The Contradiction at the Heart of Our Consumer Research, And How We Resolve It
Our story continues to evolve as well as the paradox. When the Paper and Packaging Board was created by an industry-wide referendum nearly a decade ago, the idea was to give our companies a single voice, with a previously unprecedented financial reach, to tell our story.
Last year we updated our focus to the current sustainability campaign that hit the market at the same time sustainability was becoming central to consumers’ purchase decision making. Decisions were no longer just about what was inside the box - the box itself was increasingly part of the purchase consideration.
And yet we find a persistent paradox in our Consumer Attitudes and Usage (A&U) tracking surveys. The paradox is this: Consumers consider us to be a sustainable, environmentally friendly choice, especially compared to prominent alternatives. In fact, they think very highly of us across the board. And yet they still tend to believe negative messages indicating America’s forests are unhealthy, when overall, that is not the case.
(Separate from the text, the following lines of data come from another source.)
(* ===== verification/TableSpec.v ===== *)
(** * What a table promises

    A table of fixed-size columns as a map from row numbers to rows.  Insert,
    update, delete and read give the results of the abstract table; a row that
    cannot be inserted leaves no trace but unused blocks. *)

From stdpp Require Import base list gmap.
Set Warnings "-clear-no-such-hyp,-notation-incompatible-prefix,-notation-for-abbreviation".
From Stdlib Require Import ZArith Lia.
From S2P Require Import Prelude StateM Bytes VarInt PlainBinary ColumnRecords CNum VariantType Variant ColumnType ExprEval LinearIndex.
From S2P Require Import Column ColumnData ColumnBlocks ColumnSpec MasterColumn Table ColumnLaws MasterSpec.

Local Open Scope Z_scope.

Inductive TableOp : Type :=
| TInsert (values : list Variant) (customTrid : Z) (tp : TransactionParameters)
| TInsertNamed (names : list (list Z)) (values : list Variant) (tp : TransactionParameters)
| TUpdate (trid : Z) (columns : list nat) (values : list Variant) (tp : TransactionParameters)
| TDelete (trid : Z) (tp : TransactionParameters)
| TRead (trid : Z).

Inductive TableResult : Type :=
| TInserted (trid : Z)
| TUpdated (found : bool)
| TDeleted (found : bool)
| TRow (values : list ReadValue).

(** The abstract table: the layouts of the columns, the rows with the addresses
    and values of their columns, and the last row number that was given. *)
Notation arow := (list (ColumnDataAddress * Variant)).
Record atable : Type := { at_layouts : list layout; at_rows : gmap Z arow; at_lastTrid : Z }.

Section Spec.
Context {X : Externals} (T : table_params).
Notation cols := (t_columns T).

(** The values that are written, and how it ends. *)
Fixpoint spec_writes (columns : list table_column) (ls : list layout) (values : list Variant) : arow * outcome TableError unit :=
  match columns, ls, values with
  | tc :: columns', l :: ls', v :: values' =>
      match spec_write tc l v with
      | Ok w => let '(ws, o) := spec_writes columns' ls' values' in (w :: ws, o)
      | Throw e => ([], Throw (ColumnFailed e))
      | Undef u => ([], Undef u)
      end
  | _, _, _ => ([], Ok tt)
  end.

(** The layouts after the values were written, or rolled back. *)
Fixpoint written (columns : list table_column) (ls : list layout) (ws : arow) : list layout :=
  match columns, ls, ws with
  | tc :: columns', l :: ls', w :: ws' => layout_written tc l (fst w) :: written columns' ls' ws'
  | _, _, _ => ls
  end.
Fixpoint undone (ls : list layout) (ws : arow) : list layout :=
  match ls, ws with
  | l :: ls', w :: ws' => layout_undone l (fst w) :: undone ls' ws'
  | _, _ => ls
  end.

Definition spec_insert_at (values : list Variant) (trid : Z) (t : atable) : outcome TableError TableResult * atable :=
  let '(ws, o) := spec_writes cols (at_layouts t) values in
  let failed := {| at_layouts := undone (at_layouts t) ws; at_rows := at_rows t; at_lastTrid := at_lastTrid t |} in
  match o with
  | Ok _ =>
      match at_rows t !! trid with
      | Some _ => (Throw (CannotInsertDuplicateTrid trid), failed)
      | None => (Ok (TInserted trid), {| at_layouts := written cols (at_layouts t) ws; at_rows := <[trid := ws]> (at_rows t); at_lastTrid := at_lastTrid t |})
      end
  | Throw e => (Throw e, failed)
  | Undef u => (Undef u, t)
  end.

(** A row without a number gets the next one. *)
Definition spec_insert (values : list Variant) (customTrid : Z) (t : atable) : outcome TableError TableResult * atable :=
  if customTrid =? 0 then
    spec_insert_at values (at_lastTrid t + 1) {| at_layouts := at_layouts t; at_rows := at_rows t; at_lastTrid := at_lastTrid t + 1 |}
  else spec_insert_at values customTrid t.

(** The columns that are updated one after the other: column numbers and what
    is written. *)
Fixpoint spec_updates (ls : list layout) (columns : list nat) (values : list Variant) : list (nat * (ColumnDataAddress * Variant)) * outcome TableError unit :=
  match columns, values with
  | i :: columns', v :: values' =>
      match cols !! i, ls !! i with
      | Some tc, Some l =>
          match spec_write tc l v with
          | Ok w => let '(ws, o) := spec_updates ls columns' values' in ((i, w) :: ws, o)
          | Throw e => ([], Throw (ColumnFailed e))
          | Undef u => ([], Undef u)
          end
      | _, _ => ([], Ok tt)
      end
  | _, _ => ([], Ok tt)
  end.

Definition written_at (ls : list layout) (ws : list (nat * (ColumnDataAddress * Variant))) : list layout :=
  fold_left (fun ls '(i, w) => match cols !! i with Some tc => alter (fun l => layout_written tc l (fst w)) i ls | None => ls end) ws ls.
Definition undone_at (ls : list layout) (ws : list (nat * (ColumnDataAddress * Variant))) : list layout :=
  fold_left (fun ls '(i, w) => alter (fun l => layout_undone l (fst w)) i ls) ws ls.
Definition updated_row (row : arow) (ws : list (nat * (ColumnDataAddress * Variant))) : arow :=
  fold_left (fun row '(i, w) => <[i := w]> row) ws row.

(** When the first value cannot be written the rollback is undefined. *)
Definition spec_update (trid : Z) (columns : list nat) (values : list Variant) (t : atable) : outcome TableError TableResult * atable :=
  match at_rows t !! trid with
  | None => (Ok (TUpdated false), t)
  | Some row =>
      if negb (len values =? len columns) then (Throw (UpdateValuesDoNotFitToPositions (len values) (len columns)), t) else
      let '(ws, o) := spec_updates (at_layouts t) columns values in
      match o, ws with
      | Ok _, _ => (Ok (TUpdated true), {| at_layouts := written_at (at_layouts t) ws; at_rows := <[trid := updated_row row ws]> (at_rows t); at_lastTrid := at_lastTrid t |})
      | Throw _, [] => (Undef OutOfBounds, t)
      | Throw e, _ => (Throw e, {| at_layouts := undone_at (at_layouts t) ws; at_rows := at_rows t; at_lastTrid := at_lastTrid t |})
      | Undef u, _ => (Undef u, t)
      end
  end.

Definition spec_delete (trid : Z) (t : atable) : outcome TableError TableResult * atable :=
  if trid >? at_lastTrid t then (Ok (TDeleted false), t) else
  match at_rows t !! trid with
  | None => (Ok (TDeleted false), t)
  | Some _ => (Ok (TDeleted true), {| at_layouts := at_layouts t; at_rows := delete trid (at_rows t); at_lastTrid := at_lastTrid t |})
  end.

Fixpoint spec_read_columns (trid : Z) (columns : list table_column) (row : arow) : outcome TableError (list ReadValue) :=
  match columns, row with
  | tc :: columns', (a, w) :: row' =>
      v <- (match spec_read (tc_params tc) (tc_dataType tc) a w with Ok v => Ok v | Throw e => Throw (ColumnFailed e) | Undef u => Undef u end) ;;
      if (match v with RValue VNull => true | _ => false end) && tc_notNull tc then Throw (UnexpectedNullValue (tc_name tc) trid) else
      rest <- spec_read_columns trid columns' row' ;;
      Ok (v :: rest)
  | _, _ => Ok []
  end.

Definition spec_readRow (trid : Z) (t : atable) : outcome TableError TableResult :=
  match at_rows t !! trid with
  | None => Throw (MasterColumnRecordIndexCorrupted 3)
  | Some row => rest <- spec_read_columns trid cols row ;; Ok (TRow (RValue (row_id trid) :: rest))
  end.

Definition spec_op (op : TableOp) (t : atable) : outcome TableError TableResult * atable :=
  match op with
  | TInsert values customTrid _ =>
      if len values >=? columnCount T then (Throw (TooManyColumnsToInsert (len values) (columnCount T - 1)), t) else
      match fill_defaults cols (Some <$> values) with
      | Ok values => spec_insert values customTrid t
      | Throw e => (Throw e, t)
      | Undef u => (Undef u, t)
      end
  | TInsertNamed names values _ =>
      if negb (len names =? len values) then (Throw (NumberOfValuesMismatchOnInsert (len values) (len names)), t) else
      if len values >=? columnCount T then (Throw (TooManyColumnsToInsert (len values) (columnCount T - 1)), t) else
      let '(ordered, errors) := order_values T names values (replicate (length cols) None) [] in
      match errors with
      | _ :: _ => (Throw (InvalidColumnNames errors), t)
      | [] =>
          match fill_defaults cols ordered with
          | Ok values => spec_insert values 0 t
          | Throw e => (Throw e, t)
          | Undef u => (Undef u, t)
          end
      end
  | TUpdate trid columns values _ => spec_update trid columns values t
  | TDelete trid _ => spec_delete trid t
  | TRead trid => (spec_readRow trid t, t)
  end.

(** Nothing is said about a table after undefined behaviour. *)
Fixpoint spec_ops (ops : list TableOp) (t : atable) : list (outcome TableError TableResult) :=
  match ops with
  | [] => []
  | op :: ops' =>
      let '(o, t1) := spec_op op t in
      o :: (match o with Undef _ => [] | _ => spec_ops ops' t1 end)
  end.

(** ** The table *)

Section Run.
Context {C I : Type} `{BC : BlockCache C} {MI : MainIndex I}.
Context (sha256 : list Z -> list Z) (time : nat -> Z) (uninitialized : Z).
Notation state := (table_state C I).

Definition run_op (op : TableOp) : TM (C := C) (I := I) TableResult :=
  match op with
  | TInsert values customTrid tp =>
      r <-- insertRow T sha256 time uninitialized values tp customTrid ;; mret (TInserted (m_tableRowId (fst r)))
  | TInsertNamed names values tp =>
      r <-- insertRow_named T sha256 time uninitialized names values tp 0 ;; mret (TInserted (m_tableRowId (fst r)))
  | TUpdate trid columns values tp =>
      r <-- updateRow_positions T sha256 time uninitialized trid (S <$> columns) values tp ;; mret (TUpdated (match r with Some _ => true | None => false end))
  | TDelete trid tp =>
      r <-- deleteRow T sha256 time uninitialized trid tp true ;; mret (TDeleted (match r with Some _ => true | None => false end))
  | TRead trid => r <-- readRow T uninitialized trid 3 ;; mret (TRow r)
  end.

Fixpoint run_ops (ops : list TableOp) (s : state) : list (outcome TableError TableResult) :=
  match ops with
  | [] => []
  | op :: ops' =>
      let '(o, s1) := run_op op s in
      o :: (match o with Undef _ => [] | _ => run_ops ops' s1 end)
  end.
End Run.
End Spec.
Consider this datapoint from our last A&U survey: More than half of the core consumers we want to reach believe the paper and packaging industry is engaged in deforestation. We know that’s not true. For one thing, deforestation isn’t an issue generally in the U.S. In fact, the amount of forestland in the U.S. is highly stable after decades of expanding from mid-century lows. For another, the very definition of deforestation is the permanent conversion of forestland into non-forest use. That’s simply the opposite of the business we are in.
We’re in the business of growing and maintaining forests so they can be healthy and robust sources of fiber for all time. When we harvest trees, forests are returned at a volume of nearly double what is used.
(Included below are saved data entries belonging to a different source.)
(* ===== verification/TableUpdate.v ===== *)
(** * Updates follow the abstract table

    The loop over the updated columns and its rollback. *)

From stdpp Require Import base list gmap.
Set Warnings "-clear-no-such-hyp,-notation-incompatible-prefix,-notation-for-abbreviation".
From Stdlib Require Import ZArith Lia.
From S2P Require Import Prelude VarInt PlainBinary CNum VariantType Variant ColumnType ExprEval StateM Bytes ColumnRecords LinearIndex Column ColumnData ColumnBlocks ColumnSpec MasterColumn Table ColumnLaws MasterSpec TableSpec TableRefine.

(** ** Every operation of the table follows the abstract table

    Insert, delete, update and read keep the representation; the theorem on
    sequences of operations. *)

Local Open Scope Z_scope.

Section Ops.
Context {C I : Type} `{BC : BlockCache C} {BL : BlockCacheLaws C} {MI : MainIndex I} {ML : MainIndexLaws I} {X : Externals} (T : table_params).
Context (sha256 : list Z -> list Z) (time : nat -> Z) (uninitialized : Z).
Notation state := (table_state C I).
Notation cols := (t_columns T).
Notation PM := (t_master T).
Notation table_rep := (table_rep T uninitialized).
Notation rep := (rep T uninitialized).
Context (Hok : table_ok T sha256 uninitialized).

(** The result and the state after an operation, as the abstract table says. *)
Definition follows {A} (f : A -> TableResult) (c : outcome TableError A * state) (spec : outcome TableError TableResult * atable) (n : nat) : Prop :=
  match fst spec with
  | Ok r => exists a s', c = (Ok a, s') /\ f a = r /\ rep s' (snd spec) n
  | Throw e => exists s', c = (Throw e, s') /\ rep s' (snd spec) n
  | Undef u => fst c = Undef u
  end.

(** The columns and the master column after an operation have what they had, and
    the main index has changed for the numbers of [changed] only. *)
Definition keeps (changed : Z -> Prop) (dss : list (list (list Z))) (dm : list (list Z)) (idx : gmap Z (list Z)) (s' : state) (t' : atable) (n : nat) : Prop :=
  exists dss' dm' idx', table_rep s' t' dss' dm' idx' n /\ dss_extends dss dss' /\ extends dm dm' /\ forall k, ~ changed k -> idx' !! k = idx !! k.

Definition follows_keeping {A} (trid : Z) dss dm idx (f : A -> TableResult) (c : outcome TableError A * state) (spec : outcome TableError TableResult * atable) (n : nat) : Prop :=
  match fst spec with
  | Ok r => exists a s', c = (Ok a, s') /\ f a = r /\ keeps (eq trid) dss dm idx s' (snd spec) n
  | Throw e => exists s', c = (Throw e, s') /\ keeps (fun _ => False) dss dm idx s' (snd spec) n
  | Undef u => fst c = Undef u
  end.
So why do many consumers—especially younger consumers—believe otherwise? Why, even more perplexingly, do 42% of our core “Expressives” consumers believe, incorrectly, that the industry cuts down trees in National Parks?
Well part of it goes back to the problem P+PB was created to solve: The lack of a unified industry voice to tell our story, not just to our direct B2B customers, but to ordinary consumers as well.
As we expand our portfolio of sustainability communications, we are going to tackle those myths about the health of our forests in advertising, PR and social media that underpin consumers’ guilt about using our products.
We are also continuing our vigilance about spotting and tackling myths and misapprehensions when we see them to make sure our paid and earned media messages aren’t muffled by old myths and storylines that stand unchallenged and therefore persist in the larger discourse.